[TRY IT] Starting with the first line and ending with the one that holds "returns [result A].", retype the entries exactly.

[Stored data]
____________

(** * dxpy.bindings.dxdatabase: the DXDatabase handler

    A shallow embedding of [src/python/dxpy/bindings/dxdatabase.py]:
    the header validator, the size formatter, the handler's constructor,
    re-binding, line iteration and the cached download URL, first for one
    caller and then for several threads that share one handler.

    Conventions.
    - A Python exception is a value of [exn]; a computation that can raise
      returns [result A].  The spec's error taxonomy is language neutral:
      its [ValidationError] and [InvalidArgument] are the [ValueError]s
      raised by [_validate_headers] and [__init__], its [InvalidModeError]
      is the [DXFileError] raised by [__iter__].
    - Python [int] is [Z].  A finite float is the rational [Q] that it
      denotes, and the operations that produce floats round as binary64
      does (53 bits, ties to even, overflow): the conversion of an [int]
      in the size formatter, the true division and the subtraction that
      give the stored expiry.  An instant ([time.time()]) is any rational,
      so what holds for every instant holds for every float.
    - A [dict] that is shared by reference lives in a [heap]; a reference
      is a location. *)

From Stdlib Require Import Ascii String ZArith QArith Qround Qabs Qpower Lqa Lia.
From stdpp Require Import gmap strings list fin_maps pretty.

Local Open Scope string_scope.
Local Open Scope list_scope.
Local Open Scope Z_scope.

(** ** Python values and exceptions *)

(** The values that a JSON response or a caller can put in a mapping. *)
Inductive pyval :=
| PyStr (s : string)
| PyBytes (b : string)
| PyInt (z : Z)
| PyBool (b : bool)
| PyNone.

(** A [dict], in iteration order. *)
Definition dict := list (pyval * pyval).

Inductive value_error :=
| BadHeaderKey (key : pyval)
| BadHeaderValue (value key : pyval)
| BadMode.

Inductive exn :=
| ValueError (why : value_error)
| DXFileError (msg : string)
| KeyError (key : string)
| TypeError
| IndexError
| OverflowError
| CollaboratorError (name : string).

Definition result (A : Type) := (exn + A)%type.

Definition ret {A} (a : A) : result A := inr a.
Definition raise {A} (e : exn) : result A := inl e.
Definition bind {A B} (m : result A) (k : A -> result B) : result B :=
  match m with
  | inl e => inl e
  | inr a => k a
  end.

Notation "'let!' x ':=' m 'in' k" := (bind m (fun x => k))
  (at level 10, x pattern, m at level 100, k at level 200).

(** ** _validate_headers *)

(** [isstr x] stands for [isinstance(x, basestring)];  [compat.basestring]
    is not among the sources at hand, so the test is a parameter. *)
Fixpoint _validate_items (isstr : pyval -> bool) (items : dict) : result unit :=
  match items with
  | [] => ret tt
  | (key, value) :: rest =>
      if negb (isstr key) then raise (ValueError (BadHeaderKey key))
      else if negb (isstr value)
           then raise (ValueError (BadHeaderValue value key))
           else _validate_items isstr rest
  end.

Definition _validate_headers (isstr : pyval -> bool) (headers : dict) : result dict :=
  let! _ := _validate_items isstr headers in ret headers.

(** Every key and every value of the mapping is a text value. *)
Definition all_text (isstr : pyval -> bool) (headers : dict) : Prop :=
  Forall (fun kv => isstr kv.1 = true /\ isstr kv.2 = true) headers.

Definition is_value_error {A} (r : result A) : Prop :=
  exists why, r = inl (ValueError why).

(** ** _readable_part_size *)

Definition KB : Z := 1024.
Definition MB : Z := KB * 1024.
Definition GB : Z := MB * 1024.
Definition TB : Z := GB * 1024.

(** [float(n)] for a positive [int]: the nearest number with a 53 bit
    significand, ties to the even significand. *)
Definition round53 (n : Z) : Z :=
  let e := Z.log2 n + 1 - 53 in
  if e <=? 0 then n
  else
    let q := n / 2 ^ e in
    let r := n mod 2 ^ e in
    let half := 2 ^ (e - 1) in
    if r <? half then q * 2 ^ e
    else if half <? r then (q + 1) * 2 ^ e
    else if Z.even q then q * 2 ^ e
    else (q + 1) * 2 ^ e.

(** The conversion that [B/KB] applies to the [int] [B] before dividing:
    it raises [OverflowError] when the rounded value leaves binary64. *)
Definition float_of_int (n : Z) : result Z :=
  let x := Z.sgn n * round53 (Z.abs n) in
  if 2 ^ 1024 <=? Z.abs x then raise OverflowError else ret x.

(** [B/unit] for [unit] one of [KB] .. [TB] and [unit <= B]: the divisor is
    a power of two and the quotient is at least one, so the division is
    exact on the converted [B]. *)
Definition truediv (B unit : Z) : result Q :=
  let! x := float_of_int B in ret (inject_Z x / inject_Z unit)%Q.

(** The number of hundredths nearest to a non-negative [x], ties to even. *)
Definition hundredths (x : Q) : Z :=
  let n := 100 * Qnum x in
  let d := Z.pos (Qden x) in
  let q := n / d in
  let r := n mod d in
  if 2 * r <? d then q
  else if d <? 2 * r then q + 1
  else if Z.even q then q
  else q + 1.

(** ['{0:.2f}'.format(x)] for a non-negative [x]. *)
Definition format_2f (x : Q) : string :=
  let h := hundredths x in
  pretty (h / 100) +:+ "." +:+ pretty (h / 10 mod 10) +:+ pretty (h mod 10).

(** The chain of [if]/[elif] has no [else]: [None] stands for falling
    through it. *)
Definition _readable_part_size (num_bytes : Z) : result (option string) :=
  let B := num_bytes in
  if B <? KB then
    ret (Some (pretty B +:+ " " +:+ (if negb (B =? 1) then "bytes" else "byte")))
  else if (KB <=? B) && (B <? MB) then
    let! x := truediv B KB in ret (Some (format_2f x +:+ " KiB"))
  else if (MB <=? B) && (B <? GB) then
    let! x := truediv B MB in ret (Some (format_2f x +:+ " MiB"))
  else if (GB <=? B) && (B <? TB) then
    let! x := truediv B GB in ret (Some (format_2f x +:+ " GiB"))
  else if TB <=? B then
    let! x := truediv B TB in ret (Some (format_2f x +:+ " TiB"))
  else ret None.

(** The units by rank: 0 for bytes, 1 for KiB, ... 4 for TiB. *)
Definition unit_size (k : Z) : Z := 1024 ^ k.

Definition unit_name (k : Z) : string :=
  if k =? 1 then "KiB" else if k =? 2 then "MiB"
  else if k =? 3 then "GiB" else "TiB".

(** ** The handler *)

Definition MIN_BUFFER_SIZE : Z := 1024 * 1024.
Definition FILE_REQUEST_TIMEOUT : Z := 60.

(** [DEFAULT_BUFFER_SIZE] is raised when [dxpy.JOB_ID] is set. *)
Definition DEFAULT_BUFFER_SIZE (in_job : bool) : Z :=
  if in_job then 1024 * 1024 * 96 else 1024 * 1024 * 16.

(** A [str] object that is passed as a project.  The source compares a
    project with the class attribute [DXDatabase.NO_PROJECT_HINT] once by
    identity ([is not]) and once by value ([!=]), so the identity of that
    one object is tracked: [SentinelObject] is the object bound to the class
    attribute, [StrObject s] is any other [str] object, with characters [s]. *)
Inductive project_ref :=
| SentinelObject
| StrObject (s : string).

Definition NO_PROJECT_HINT : project_ref := SentinelObject.

(** The characters of the object: what [==], [!=], truth and the JSON
    encoding see. *)
Definition str_value (p : project_ref) : string :=
  match p with
  | SentinelObject => "NO_PROJECT_HINT"
  | StrObject s => s
  end.

(** [p is q] for [q] the class attribute. *)
Definition is_NO_PROJECT_HINT (p : project_ref) : bool :=
  match p with
  | SentinelObject => true
  | StrObject _ => false
  end.

(** [p == DXDatabase.NO_PROJECT_HINT]. *)
Definition eq_NO_PROJECT_HINT (p : project_ref) : bool :=
  String.eqb (str_value p) (str_value NO_PROJECT_HINT).

(** Characters are code points (bytes under Python 2). *)
Definition text := list N.

(** A reference to a [dict] in the heap. *)
Definition loc := nat.

Record DXDatabase := {
  _dxid : option string;
  _proj : option project_ref;
  _binary_mode : bool;
  _close_on_exit : bool;
  _read_buf : text;
  _read_bufsize : Z;
  _expected_file_size : option Z;
  _file_is_mmapd : bool;
  _download_url : option string;
  _download_url_headers : option loc;
  _download_url_expires : option Q;
}.

(** The three cached fields, as one value. *)
Definition cached (self : DXDatabase) : option string * option loc * option Q :=
  (_download_url self, _download_url_headers self, _download_url_expires self).

(** Modelled from the spec: [DXDataObject.set_ids], the method of the base
    class, which is not among the sources.  Section 3 of the spec has the
    re-bind replace the object id and the project of the reference; the
    docstring of [get_download_url] says that the project of a handler is
    the one given by the user or else [dxpy.WORKSPACE_ID].  The base class
    knows none of the fields that [DXDatabase.__init__] adds. *)
Definition DXDataObject_set_ids (workspace_id : option string)
    (self : DXDatabase) (dxid : option string) (project : option project_ref)
  : DXDatabase :=
  {| _dxid := dxid;
     _proj := match project with
              | Some p => Some p
              | None => StrObject <$> workspace_id
              end;
     _binary_mode := _binary_mode self;
     _close_on_exit := _close_on_exit self;
     _read_buf := _read_buf self;
     _read_bufsize := _read_bufsize self;
     _expected_file_size := _expected_file_size self;
     _file_is_mmapd := _file_is_mmapd self;
     _download_url := _download_url self;
     _download_url_headers := _download_url_headers self;
     _download_url_expires := _download_url_expires self |}.
Lemma apply_ops_keeps_flag w os :
  WatcherObj.stop_flag w = true ->
  WatcherObj.stop_flag (WatcherObj.apply_ops w os) = true.
Proof.
  revert w. induction os as [|o os IH]; intros w H; simpl; [exact H|].
  apply IH, apply_op_keeps_flag, H.
Qed.

End WatcherFacts.

Module WatcherClaims.
Import Py Watcher WatcherSpec WatcherFacts.

(** Claim C2.  A connection error that does not exceed the ceiling sleeps
    the current backoff (a duration [time.sleep] accepts) and sets it to [min(current * factor, max)], with
    the retry counter incremented; a successful open restarts from
    [retries = 0] and the initial backoff whatever came before; with
    initial 1, factor 2 and cap 5 (no ceiling), consecutive connection
    errors sleep 1, 2, 4, 5, 5, ..., and after a successful connection the
    sleeps start again from 1. *)
Theorem backoff_schedule :
  (forall cfg flag st e,
     recoverable e = true -> exceeded cfg (retries st + 1) = false ->
     sleep_ok (backoff st) = true ->
     run_attempt cfg flag st (OpenFailed e) =
     ([OOpen; OSleep (backoff st)],
      mkState (retries st + 1)
        (py_min (PrimFloat.mul (backoff st) (backoff_factor cfg)) (max_backoff cfg))
        (reads st), Continue)) /\
  (forall cfg flag st items fin,
     run_attempt cfg flag st (Opened items fin) =
     let '(o, st', out) :=
       stream_phase cfg flag (mkState 0 (initial_backoff cfg) (reads st)) items fin in
     (OOpen :: o, st', out)) /\
  (forall flag errs, (forall k, flag k = false) ->
     sleeps (fst (fst (_run (cfg125 None) flag (map OpenFailed errs)))) =
     map claimed_backoff (seq 0 (List.length errs))) /\
  (forall flag st items errs, (forall k, flag k = false) ->
     sleeps (fst (fst (run (cfg125 None) flag st
                         (Opened items StreamClosed :: map OpenFailed errs)))) =
     1%float :: map claimed_backoff (seq 0 (List.length errs))) /\
  (forall flag st items e errs, (forall k, flag k = false) ->
     sleeps (fst (fst (run (cfg125 None) flag st
                         (Opened items (StreamFailed e) :: map OpenFailed errs)))) =
     map claimed_backoff (seq 0 (S (List.length errs)))).
Proof.
  split; [|split; [|split; [|split]]].
  - intros cfg flag st e He Hx Hs. unfold run_attempt.
    rewrite handle_error_retry by assumption. reflexivity.
  - intros. reflexivity.
  - intros flag errs Hf. unfold _run. apply run_errors_sleeps; [exact Hf | reflexivity].
  - intros flag st items errs Hf.
    rewrite run_opened by apply Hf.
    destruct (dispatch_all flag (reset (cfg125 None) (tick st)) items Hf)
      as (o & Hd & _ & Hs).
    unfold stream_phase. rewrite Hd. simpl stream_exit.
    rewrite after_stream_sleep by (apply Hf || apply (claimed_backoff_ok 0)).
    cbv iota beta.
    pose proof (run_errors_sleeps flag errs
                  (tick (mkState (retries (reset (cfg125 None) (tick st)))
                                 (backoff (reset (cfg125 None) (tick st)))
                                 (reads (reset (cfg125 None) (tick st)) + List.length items)))
                  0 Hf eq_refl) as Hr.
    destruct (run _ flag _ (map OpenFailed errs)) as [[o' s''] r].
    simpl in *. rewrite !sleeps_app, Hs, Hr. reflexivity.
  - intros flag st items e errs Hf.
    rewrite run_opened by apply Hf.
    destruct (dispatch_all flag (reset (cfg125 None) (tick st)) items Hf)
      as (o & Hd & _ & Hs).
    unfold stream_phase. rewrite Hd. simpl stream_exit.
    rewrite handle_error_unbounded by (reflexivity || apply (claimed_backoff_ok 0)).
    destruct (recoverable e); cbv iota beta.
    + pose proof (run_errors_sleeps flag errs
        (mkState (retries (reset (cfg125 None) (tick st)) + 1)
           (next_backoff (cfg125 None) 1%float)
           (reads (reset (cfg125 None) (tick st)) + List.length items))
        1 Hf eq_refl) as Hr.
      destruct (run _ flag _ (map OpenFailed errs)) as [[o' s''] r].
      simpl in *. rewrite !sleeps_app, Hs, Hr. reflexivity.
    + pose proof (run_errors_sleeps flag errs
        (mkState (retries (reset (cfg125 None) (tick st)))
           (next_backoff (cfg125 None) 1%float)
           (reads (reset (cfg125 None) (tick st)) + List.length items))
        1 Hf eq_refl) as Hr.
      destruct (run _ flag _ (map OpenFailed errs)) as [[o' s''] r].
      simpl in *. rewrite !sleeps_app, Hs, Hr. reflexivity.
Qed.

Lemma backoff_schedule_witness :
  sleeps (fst (fst (_run (cfg125 None) (fun _ => false)
                      (map OpenFailed [APIError; OSError; DockerException;
                                       APIError; APIError; OSError])))) =
  [1%float; 2%float; 4%float; 5%float; 5%float; 5%float].
Proof.
  exact (proj1 (proj2 (proj2 backoff_schedule)) (fun _ => false)
           [APIError; OSError; DockerException; APIError; APIError; OSError]
           (fun _ => eq_refl)).
Defined.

____________

[SOLUTION TO THIS TASK]
(** * dxpy.bindings.dxdatabase: the DXDatabase handler

    A shallow embedding of [src/python/dxpy/bindings/dxdatabase.py]:
    the header validator, the size formatter, the handler's constructor,
    re-binding, line iteration and the cached download URL, first for one
    caller and then for several threads that share one handler.

    Conventions.
    - A Python exception is a value of [exn]; a computation that can raise
      returns [result A].  The spec's error taxonomy is language neutral:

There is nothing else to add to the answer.